Williams, Hirt vie for EvergreenHealth board seat

Vice chair of the Evergreen Healthcare Foundation Kinnon W. Williams is taking on longtime incumbent Rebecca Hirt for the EvergreenHealth board of commissioners position No. 2 seat this November.

Vice chair of the Evergreen Healthcare Foundation Kinnon W. Williams is taking on longtime incumbent Rebecca Hirt for the EvergreenHealth board of commissioners position No. 2 seat this November.

Williams said the board needs fresh blood and new leadership for the publicly-elected position.

“I have a different background and I would be replacing someone whose entire career has been at the hospital,” said Williams, who lives in Bothell and has raised more than $30,000 in campaign funds, according to the Public Disclosure Commission. “I think we need somebody with a wider range of experience.”

Williams is an attorney at his self-owned company Williams & Williams, PSC and has served as an elected Northshore Utility District commissioner for 14 years.

But Hirt, who lives in Kirkland and has raised around $1,800 for campaigning, said her nearly 30 years of experience on the board of commissioners proves her commitment to the health of the EvergreenHealth community.

“My commitment to the health of this community started as an employee when Evergreen had 76 beds,” Hirt said in the King County voters’ pamphlet. “I have knowledge of health care, a complex industry, and the experience needed to make difficult decisions facing the board in a constantly changing environment.”

Hirt opened the EvergreenHealth Midwifery Care to provide mothers with other options during her time with the board.

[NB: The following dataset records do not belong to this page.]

(** [sym] walks down from the last tag: the lines for [d] and the tags left. *)
Fixpoint sym_lines (d : nat) (syms : list symbol) : list cstr * list symbol :=
  match syms with
  | [] => ([], [])
  | y :: rest =>
      if (sym_meta y <? d)%nat then ([], syms) else
      let '(l, r) := sym_lines d rest in
      (if (sym_meta y =? d)%nat then (1 :: s2b "cS"%string ++ sym_name y) :: l else l, r)
  end.

Definition SCCS_VERSION : Z := 4.

Section Writer.

Context (bk cset : bool).

Definition same_as (parent : nat) (x y : option cstr) : bool :=
  negb (parent =? 0)%nat && bool_decide (str x = str y).

Definition host_line (t : table) (d : nat) : list cstr :=
  let e := ent t d in
  match strchr (str (e_userhost e)) 64 with
  | None => []
  | Some h =>
      opt ((eparent e =? 0)%nat ||
           match strchr (str (e_userhost (ent t (eparent e)))) 64 with
           | None => true
           | Some p => negb (bool_decide (h = p))
           end) (1 :: s2b "cH"%string ++ drop 1 h)
  end.

Definition sum_line (first : bool) (e : entry) : list cstr :=
  if first then [1 :: s2b "cKXXXXX"%string]
  else if has_flag e D_TAG then []
  else [1 :: s2b "cK"%string ++ pad5 (e_sum e) ++ (if e_sum e =? e_sortsum e then [] else 124 :: pad5 (e_sortsum e))].

Definition path_line (t : table) (d : nat) : list cstr :=
  let e := ent t d in
  let p := ent t (eparent e) in
  opt ((has (e_path e) && negb (same_as (eparent e) (e_path p) (e_path e))) ||
       (has (e_sortpath e) && negb (same_as (eparent e) (e_sortpath p) (e_sortpath e))))
      (1 :: s2b "cP"%string ++ str (e_path e) ++
       (if has (e_sortpath e) && negb (bool_decide (str (e_path e) = str (e_sortpath e)))
        then 124 :: str (e_sortpath e) else [])).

She also co-chairs the board quality committee.

As a public hospital district, EvergreenHealth Medical Center is governed by five commissioners. Commissioner District position No. 2 represents the cities of Kirkland and Kenmore and is expected to make decisions on the hospital’s budget, policy and hiring the CEO, among other duties.

With an uncertain future in health care reform, Williams and Hirt believe an increase of insured patients will greatly impact the hospital.

Williams believes the hospital could play a bigger role in preventative care by focusing on proper nutrition or alternative forms of treatment, such as chiropractic or midwifery care, so that costs are reduced and people aren’t forced to go to the extreme.

“We could be more transparent in our billing process to patients, and through preventative care maybe we can cut down costs,” Williams said. “Whether people like it or not, public hospitals are taking care of people without insurance.”

And as more people get health insurance, the likelihood of those people using emergency care clinics will increase, while those who use the emergency room for issues that could have been prevented will decrease, he continued.

Hirt expects the influx of insured patients will call for an increase in demand for primary care physicians, which in turn, she said, could lead to problems of access.

“If re-elected, I will strongly support the recruitment of well qualified family practice physicians and internists, both those employed by EvergreenHealth and independent primary care practices,” Hirt said.

Although, Hirt claims she’ll keep taxes low at a time when “revenues [are] decreasing and costs [are] increasing,” Williams said he is baffled that she would make such a statement.

Williams explains that total revenue has actually increased throughout the last few years – $807 million in 2010 to $1 billion in 2012.

And furthermore, tax rates have bounced around between that time at 30 cents per $1,000 to 51 cents per $1,000, he said. But despite it all, “taxes account for 2.5 percent of the budget” and are “sort of irrelevant to the budgeting,” according to Williams.

“You have raised taxes consistently, but the bottom line is the taxes are such a minor part of the whole budget, you aren’t going to get any control out of it,” Williams said, adding he believes the hospital could be self-sustaining without taxes and that the cost of medical care is the issue at hand.

But Hirt said she’ll support quality of care and reduce wasted time and resources in all areas, which “has proven to decrease costs.”

Hirt, who received a bachelor’s degree in medical technology from Ohio State University and an M.B.A. in finance and marketing from the University of Washington, has been endorsed by Rep. Larry Springer and Rep. Roger Goodman.

Williams, who received a bachelor’s degree in political science from the University of Washington and his Juris Doctorate from the University of Oregon, has been endorsed by the EvergreenHealth board chair Al DeYoung, King County Councilman Rob Dembowski, board member Auggie Kemp, among others.